Пушкина издавна волновала коллизия «поэт и власть». Еще в начале двадцатых годов тени знаменитых писателей-изгнанников и мучеников населяли мир ссыльного поэта. Он всегда с восхищением писал о творцах, отстаивающих свою независимость, свое достоинство перед власть предержащими. Овидий, навлекший на себя гнев Августа, Андре Шенье, не склонившийся перед якобинцами, Жермен де Сталь, решившаяся противостоять Наполеону, Лабрюйер и Лафонтен, не пожелавшие воспевать Людовика XIV, Вуатюр, навлекший на себя неудовольствие властей, преследуемый якобинцами Шамфор — все эти независимые творцы вызывали сочувствие поэта с юных лет.

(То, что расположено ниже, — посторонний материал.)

(** * HomepageFeatures: a shallow embedding of
    src/my-docs/src/components/HomepageFeatures/index.js

    The module holds a constant array [FeatureList] of three plain object
    literals.  [HomepageFeatures] maps over it, building one
    [<Feature key={idx} {...props} />] element per record, and [Feature]
    destructures [Svg], [title] and [description] from its props.

    The model keeps the JavaScript heap explicit: the array and its records
    live in a store, JSX element creation allocates a fresh props object
    (React's [createElement]/[jsx] copy the config, dropping [key]), and a
    second pass (React's render) resolves each [Feature] element by reading
    its props object and calling [Feature]. *)

From stdpp Require Import base gmap strings list fin_maps pretty.
Set Warnings "-register-all".

(** ** Values, React elements and the heap *)

Definition loc := N.

(** The type of a JSX element: a host tag ("div", "p", ...) or a component
    imported from another module (the SVG components and [@theme/Heading]). *)
Inductive etype :=
| Host (tag : string)
| Imported (path : string).

(** JavaScript values that appear in this module, and React nodes. *)
Inductive value :=
| VUndef
| VNum (n : nat)
| VStr (s : string)
| VComp (path : string)           (** a component value, e.g. [require(..).default] *)
| VNode (n : node)                (** a JSX expression such as [<>...</>] *)
with node :=
| Text (s : string)
| Frag (cs : list node)
| Elem (t : etype) (attrs : list (string * string)) (cs : list node)
| FeatureEl (key : option value) (props : loc). (** [<Feature .../>], unrendered *)

(** A plain JavaScript object. *)
Abbreviation jsobj := (gmap string value).

(** Heap cells: plain objects and arrays (of references to cells). *)
Inductive hval :=
| HObj (o : jsobj)
| HArr (ls : list loc).

Abbreviation store := (gmap loc hval).

(** [o.k]: a missing property reads as [undefined]. *)
Definition get (o : jsobj) (k : string) : value :=
  match o !! k with Some v => v | None => VUndef end.

(** Allocation of a fresh cell. *)
Definition alloc (σ : store) (h : hval) : loc * store :=
  let l := fresh (dom σ) in (l, <[l := h]> σ).
Arguments alloc : simpl never.

(** ** Imported dependencies *)

Section Component.

(** [import styles from './styles.module.css']: CSS-module class names. *)
Variable styles : string -> string.
(** * user-management-app: the API service, embedded and verified

    The backend is a NestJS service over one DynamoDB table.  This file
    embeds the parts of it that decide the behaviour of the HTTP surface:

    - [UsersService]   (src/backend/src/users/users.service.ts)
    - [AuthService], [JwtStrategy]  (src/backend/src/auth/...)
    - [AuthController], [UsersController]
    - the DTO classes, the global [ValidationPipe] of [bootstrap] and the
      [ParseUUIDPipe] on the [:id] parameter

    JavaScript objects (DTOs, stored items, response bodies) are finite maps
    from property names to values; the table is a finite map from the
    partition key [userId] to items.  Asynchronous methods that talk to the
    table are computations in a state-and-exception monad over [World].

    The file has four parts: the embedding of the code; the vocabulary in
    which its properties are stated, with a small example world; facts
    about the embedding; and the properties of the specification, one
    section each. *)

From stdpp Require Import base option list strings gmap fin_maps.
From Stdlib Require Import String Ascii.

(** ** JavaScript values and objects *)

(** The values that travel through the service: JSON scalars and
    [undefined].  Arrays and nested objects are left out: no DTO of the
    service admits one, and in a request body the validation pipe strips
    or rejects them exactly as it does a number in the same place. *)
Inductive JsValue :=
| VUndefined
| VNull
| VBool (b : bool)
| VNum (n : Z)
| VStr (s : string).

#[global] Instance JsValue_eq_dec : EqDecision JsValue.
Proof. solve_decision. Defined.

(** An object is a finite map of its own properties. *)
Abbreviation JsObject := (gmap string JsValue).

(** [o.k]: reading a property that is not there gives [undefined]. *)
Definition prop (o : JsObject) (k : string) : JsValue :=
  default VUndefined (o !! k).

(** ToBoolean. *)
Definition truthy (v : JsValue) : bool :=
  match v with
  | VUndefined | VNull => false
  | VBool b => b
  | VNum n => negb (n =? 0)%Z
  | VStr s => negb (String.eqb s EmptyString)
  end.

(** [a || b]. *)
Definition js_or (a b : JsValue) : JsValue := if truthy a then a else b.

(** [const { k, ...rest } = o]: the rest object. *)
Definition omit (k : string) (o : JsObject) : JsObject := delete k o.

Definition dquote : string := String (ascii_of_nat 34) EmptyString.

(** ** The user model (user.interface.ts) *)

Module UserRole.
Definition USER : JsValue := VStr "USER".
Definition ADMIN : JsValue := VStr "ADMIN".
Definition values : list JsValue := [USER; ADMIN].
End UserRole.

(** ** Exceptions *)

Inductive Exception :=
| BadRequestException (message : string)
| UnauthorizedException (message : string)
| ForbiddenException (message : string)
| NotFoundException (message : string)
| ConflictException (message : string)
| InternalServerErrorException (message : string)
(* thrown by the DynamoDB client when a ConditionExpression is false *)
| ConditionalCheckFailedException
(* any other failure of the DynamoDB client: the table cannot be reached,
   the request is throttled or malformed *)
| DynamoDBServiceException
(* a method called on a value that does not have it *)
| TypeError.

#[global] Instance Exception_eq_dec : EqDecision Exception.
Proof. solve_decision. Defined.

(** ** The world: the table and the availability of the store *)

(** [outages] is consumed by one entry for every command sent to the
    table: [true] makes that command fail with a service exception.  An
    empty list is a store that answers every command from then on. *)
Record World := mkWorld {
  table : gmap string JsObject;
  outages : list bool;
}.

Inductive Result (A : Type) :=
| Ok (a : A)
| Throw (e : Exception).
Arguments Ok {A} a.
Arguments Throw {A} e.

Definition M (A : Type) : Type := World → Result A * World.

Definition ret {A} (a : A) : M A := λ w, (Ok a, w).
Definition throw {A} (e : Exception) : M A := λ w, (Throw e, w).
Definition bind {A B} (m : M A) (k : A → M B) : M B :=
  λ w, match m w with
       | (Ok a, w') => k a w'
       | (Throw e, w') => (Throw e, w')
       end.
(** [try { m } catch (error) { h error }] *)
Definition try_catch {A} (m : M A) (h : Exception → M A) : M A :=
  λ w, match m w with
       | (Ok a, w') => (Ok a, w')
       | (Throw e, w') => h e w'
       end.

Notation "'await' x ← m ; k" := (bind m (λ x, k))
  (at level 10, x name, m at level 100, k at level 200,
   format "'[v' 'await'  x  ←  m ; '/' k ']'").

(** A string method is about to be called on [v]. *)
Definition as_string (v : JsValue) : M string :=
  match v with
  | VStr s => ret s
  | _ => throw TypeError
  end.

(** ** The DynamoDB document client *)

Inductive Condition :=
| attribute_exists (a : string)
| attribute_not_exists (a : string).

(** The commands the service builds.  An update expression
    [SET n1 = :v1, n2 = :v2] is the list of its clauses, each a name (or a
    [#placeholder]) and a [:value] placeholder; ReturnValues is ALL_NEW. *)
Inductive Command :=
| PutCommand (Item : JsObject) (ConditionExpression : Condition)
| GetCommand (Key : string)
| ScanCommand (ProjectionExpression : list string)
              (ExpressionAttributeNames : gmap string string)
| QueryCommand (IndexName : string) (email : string) (Limit : nat)
| UpdateCommand (Key : string) (UpdateExpression : list (string * string))
                (ExpressionAttributeValues : gmap string JsValue)
                (ExpressionAttributeNames : gmap string string)
                (ConditionExpression : Condition)
| DeleteCommand (Key : string) (ConditionExpression : Condition).

Record Output := mkOutput {
  Item : option JsObject;
  Items : option (list JsObject);
  Attributes : option JsObject;
}.

Definition no_output : Output := mkOutput None None None.

Definition holds (c : Condition) (existing : option JsObject) : bool :=
  match c with
  | attribute_exists a => bool_decide (is_Some (existing ≫= (.!! a)))
  | attribute_not_exists a => negb (bool_decide (is_Some (existing ≫= (.!! a))))
  end.

Definition resolve_name (names : gmap string string) (n : string) : option string :=
  match n with
  | String "#" _ => names !! n
  | _ => Some n
  end.

Definition resolve_clause (names : gmap string string) (values : gmap string JsValue)
    (c : string * string) : option (string * JsValue) :=
  a ← resolve_name names c.1;
  v ← values !! c.2;
  Some (a, v).

Definition assign (item : JsObject) (av : string * JsValue) : JsObject :=
  <[av.1 := av.2]> item.

(** The items of the table, in the order a scan visits them. *)
Definition scan_items (t : gmap string JsObject) : list JsObject :=
  (map_to_list t).*2.

(** The document client is taken to write no attribute for a property
    whose value is [undefined]. *)
Definition marshall (o : JsObject) : JsObject :=
  filter (λ kv, kv.2 ≠ VUndefined) o.

(** What the table does with a command that reaches it.  An item is
    stored under the string in its [userId]; a query on the email index
    returns the items with that email; an update is checked (every
    placeholder resolves, no attribute is assigned twice, the key is not
    assigned) before its condition is looked at. *)
Definition execute (c : Command) (t : gmap string JsObject)
  : Result Output * gmap string JsObject :=
  match c with
  | PutCommand item cond =>
      match item !! "userId" with
      | Some (VStr key) =>
          if holds cond (t !! key)
          then (Ok no_output, <[key := marshall item]> t)
          else (Throw ConditionalCheckFailedException, t)
      | _ => (Throw DynamoDBServiceException, t)
      end
  | GetCommand key =>
      (Ok (mkOutput (t !! key) None None), t)
  | ScanCommand projection names =>
      match mapM (resolve_name names) projection with
      | Some attrs =>
          (Ok (mkOutput None
                 (Some ((λ it : JsObject, filter (λ kv, kv.1 ∈ attrs) it) <$> scan_items t))
                 None), t)
      | None => (Throw DynamoDBServiceException, t)
      end
  | QueryCommand _ email limit =>
      (Ok (mkOutput None
             (Some (take limit
                (filter (λ it : JsObject, it !! "email" = Some (VStr email)) (scan_items t))))
             None), t)
  | UpdateCommand key expr values names cond =>
      match mapM (resolve_clause names values) expr with
      | Some assignments =>
          if bool_decide (NoDup assignments.*1 ∧ "userId" ∉ assignments.*1) then
            if holds cond (t !! key) then
              let item' :=
                foldl assign (default {[ "userId" := VStr key ]} (t !! key)) assignments in
              (Ok (mkOutput None None (Some item')), <[key := item']> t)
            else (Throw ConditionalCheckFailedException, t)
          else (Throw DynamoDBServiceException, t)
      | None => (Throw DynamoDBServiceException, t)
      end
  | DeleteCommand key cond =>
      if holds cond (t !! key)
      then (Ok no_output, delete key t)
      else (Throw ConditionalCheckFailedException, t)
  end.

(** [this.dynamoDbClient.send(command)] *)
Definition send (c : Command) : M Output :=
  λ w,
    match outages w with
    | true :: rest => (Throw DynamoDBServiceException, mkWorld (table w) rest)
    | down =>
        let '(r, t') := execute c (table w) in
        (r, mkWorld t' (tail down))
    end.
(** The bound on the turns only cuts off walks that have not ended. *)
Lemma walk_more_fuel (fuel extra : nat) (q found : list string) :
  snd (walk env fs fuel q found) <> Walking ->
  walk env fs (fuel + extra) q found = walk env fs fuel q found.
Proof.
  revert q found. induction fuel as [|fuel IH]; intros q found; destruct q as [|c q];
    simpl; try reflexivity.
  - destruct extra; reflexivity.
  - intros H. now contradiction H.
  - destruct (os_listdir fs c); [apply IH|reflexivity].
Qed.

Lemma watch_found_outcome (paths : list string) (_mask : Z) (s : Inotify) :
  let r := watch_found env paths _mask s in
  (forall (p : string) (wd : Z),
     watches s !! p = Some wd -> watches (fst r) !! p = Some wd) /\
  (snd r = Loaded -> forall p : string, In p paths -> is_Some (watches (fst r) !! p)) /\
  (forall ex : exn,
     snd r = LoadRaised ex ->
     exists p : string,
       In p paths /\ watches (fst r) !! p = None /\
       match encode_utf8 p with
       | Raise _ => ex = UnicodeEncodeError
       | Ok _ => exists errno : Z, ex = InotifyError errno
       end) /\
  (snd r = Loaded \/ exists ex : exn, snd r = LoadRaised ex).
Proof.
  intros r. subst r. unfold watch_found.
  destruct (add_watches env paths _mask s) as [s' res] eqn:Hadd.
  destruct (add_watches_result env paths _mask s s' res Hadd) as [Hkeep Hres].
  destruct res as [[]|ex]; simpl.
  - split; [exact Hkeep|]. split; [intros _; exact Hres|].
    split; [discriminate|now left].
  - destruct Hres as (done & p & rest & sd & -> & _ & _ & Hp & Hex).
    split; [exact Hkeep|]. split; [discriminate|]. split; [|right; eauto].
    intros ex' [= <-]. exists p. split; [apply in_elt|]. split; [exact Hp|].
    destruct (encode_utf8 p); [|tauto].
    destruct Hex as (errno & -> & _). eauto.
Qed.
(** The occurrences of a keyword in the text, case ignored. *)
Definition text_occurrences (kw content : list N) : Z :=
  Z.of_nat (occurrences (lower kw) (lower content)).

(** The score the claim gives a group: the occurrences of its keywords in
    the text, plus 2 for every keyword found in the file name. *)
Definition group_score (kws : list (list N)) (content filename : list N) : Z :=
  sumZ (map (fun kw => text_occurrences kw content) kws)
  + 2 * Z.of_nat (length (filter (fun kw => occurs_ci kw filename) kws)).

(** The keywords of a group that contributed, in the order of their first
    contribution: those found in the text, then those found in the file
    name only. *)
Definition contributors (kws : list (list N)) (content filename : list N)
    : list (list N) :=
  filter (fun kw => 0 < text_occurrences kw content) kws
  ++ filter (fun kw => occurs_ci kw filename /\ ~ 0 < text_occurrences kw content) kws.

Lemma score_group_spec (g : list N) (kws : list (list N)) (content filename : list N) :
  (g, kws) ∈ KEYWORDS ->
  score_group (lower content) (lower filename) kws
  = (group_score kws content filename, contributors kws content filename).
Proof.
  intros Hin.
  assert (Hnd : NoDup kws).
  { pose proof KEYWORDS_NoDup as H. rewrite Forall_forall in H. apply (H _ Hin). }
  assert (Hne : forall kw, kw ∈ kws -> lower kw <> []).
  { pose proof KEYWORDS_nonempty as H. rewrite Forall_forall in H.
    specialize (H _ Hin). simpl in H. by rewrite Forall_forall in H. }
  rewrite score_group_closed by done.
  unfold group_score, contributors, text_occurrences, occurs_ci.
  f_equal; [f_equal|f_equal].
  - f_equal. apply map_ext_in. intros kw Hkw%list_elem_of_In.
    by apply keyword_count_occurrences, Hne.
  - apply list_filter_iff_in. intros kw Hkw.
    by rewrite keyword_count_occurrences by by apply Hne.
  - apply list_filter_iff_in. intros kw Hkw.
    by rewrite keyword_count_occurrences by by apply Hne.
Qed.

Lemma all_scores_spec (content filename : list N) :
  all_scores content filename
  = map (fun gk => (gk.1, (group_score gk.2 content filename,
                           contributors gk.2 content filename))) KEYWORDS.
Proof.
  unfold all_scores. apply map_ext_in. intros [g kws] Hin%list_elem_of_In.
  simpl. by rewrite (score_group_spec g).
Qed.

Lemma scores_spec (content filename : list N) :
  scores (classify content filename)
  = map (fun gk => (gk.1, group_score gk.2 content filename)) KEYWORDS.
Proof.
  rewrite classify_eq. cbv zeta. cbn [scores].
  rewrite all_scores_spec, map_map. done.
Qed.

Lemma contributors_NoDup (g : list N) (kws : list (list N)) (content filename : list N) :
  (g, kws) ∈ KEYWORDS -> NoDup (contributors kws content filename).
Proof.
  intros Hin.
  assert (Hnd : NoDup kws).
  { pose proof KEYWORDS_NoDup as H. rewrite Forall_forall in H. apply (H _ Hin). }
  unfold contributors. apply NoDup_app. repeat split.
  - by apply NoDup_filter.
  - intros kw H1%list_elem_of_filter H2%list_elem_of_filter. tauto.
  - by apply NoDup_filter.
Qed.

Lemma elem_of_contributors (kws : list (list N)) (content filename kw : list N) :
  kw ∈ contributors kws content filename
  <-> kw ∈ kws /\ (0 < text_occurrences kw content \/ occurs_ci kw filename).
Proof.
  unfold contributors. rewrite elem_of_app, !list_elem_of_filter.
  destruct (decide (0 < text_occurrences kw content)); tauto.
Qed.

Это — не только общеромантический интерес к непонятой и преследуемой личности, чаще всего творческой, но и внимание к ситуациям, близким самому Пушкину. Теперь с этой точки зрения оценивается и Мильтон. Скрытая аналогия прозрачна: «Не мог быть посмешищем развратного Рочестера и придворных шутов тот, кто в злые дни, жертва злых языков (курсив Пушкина. — Л. В.). в бедности, в гонении и в слепоте сохранил непреклонность души и продиктовал Потерянный рай». Заметим в скобках, что и сам Шатобриан в «Опыте...» во многом судьбу Мильтона воспринимает через призму собственной участи: «Я сражался с Наполеоном, он атаковал королей <...>; теперь, когда в наших двух странах монархия клонится к упадку, нам, Мильтону и мне, больше нечего делать в мире политики...»14.

Шатобриан, вызвавший когда-то гнев Наполеона, с фатальным постоянством оказывавшийся в оппозиции к властям, естественно и органично попадает в ряд писателей, вызывавших своей независимостью восхищение Пушкина: «Тот, кто, поторговавшись немного с самим собой, мог спокойно пользоваться щедротами нового правительства, властию, почестями и богатством, предпочел им честную бедность».

Существенное значение для структуры пушкинской статьи имеет своеобразный «минус прием», незримое присутствие скрытого звена, ее автора. Триада очерчена четко: Мильтон, Шатобриан, Пушкин. Не случайно в строках о трагической судьбе Мильтона возникает мотив «злых дней», «злых языков», а во фрагменте о Шатобриане — тема «продажной рукописи», столь важной жизненной реалии для русского поэта: «Уклонившись от палаты перов, где долго раздавался красноречивый его голос, Шатобриан приходит в книжную лавку с продажной рукописью (курсив мой. — Л. В.), но неподкупной совестию».

Гибель поэта неожиданно придала законченность всей линии его отношения к Шатобриану, подсветила ее трагическим смыслом. Прерванная смертью статья Пушкина о переводе Шатобрианом Потерянного рая Мильтона стала как бы своеобразным финалом жизнетворческого сюжета. В память врезалась выгравированная, как на медали, заключительная итоговая оценка Пушкиным Шатобриана: «Первый из современных французских писателей, учитель всего пишущего поколения».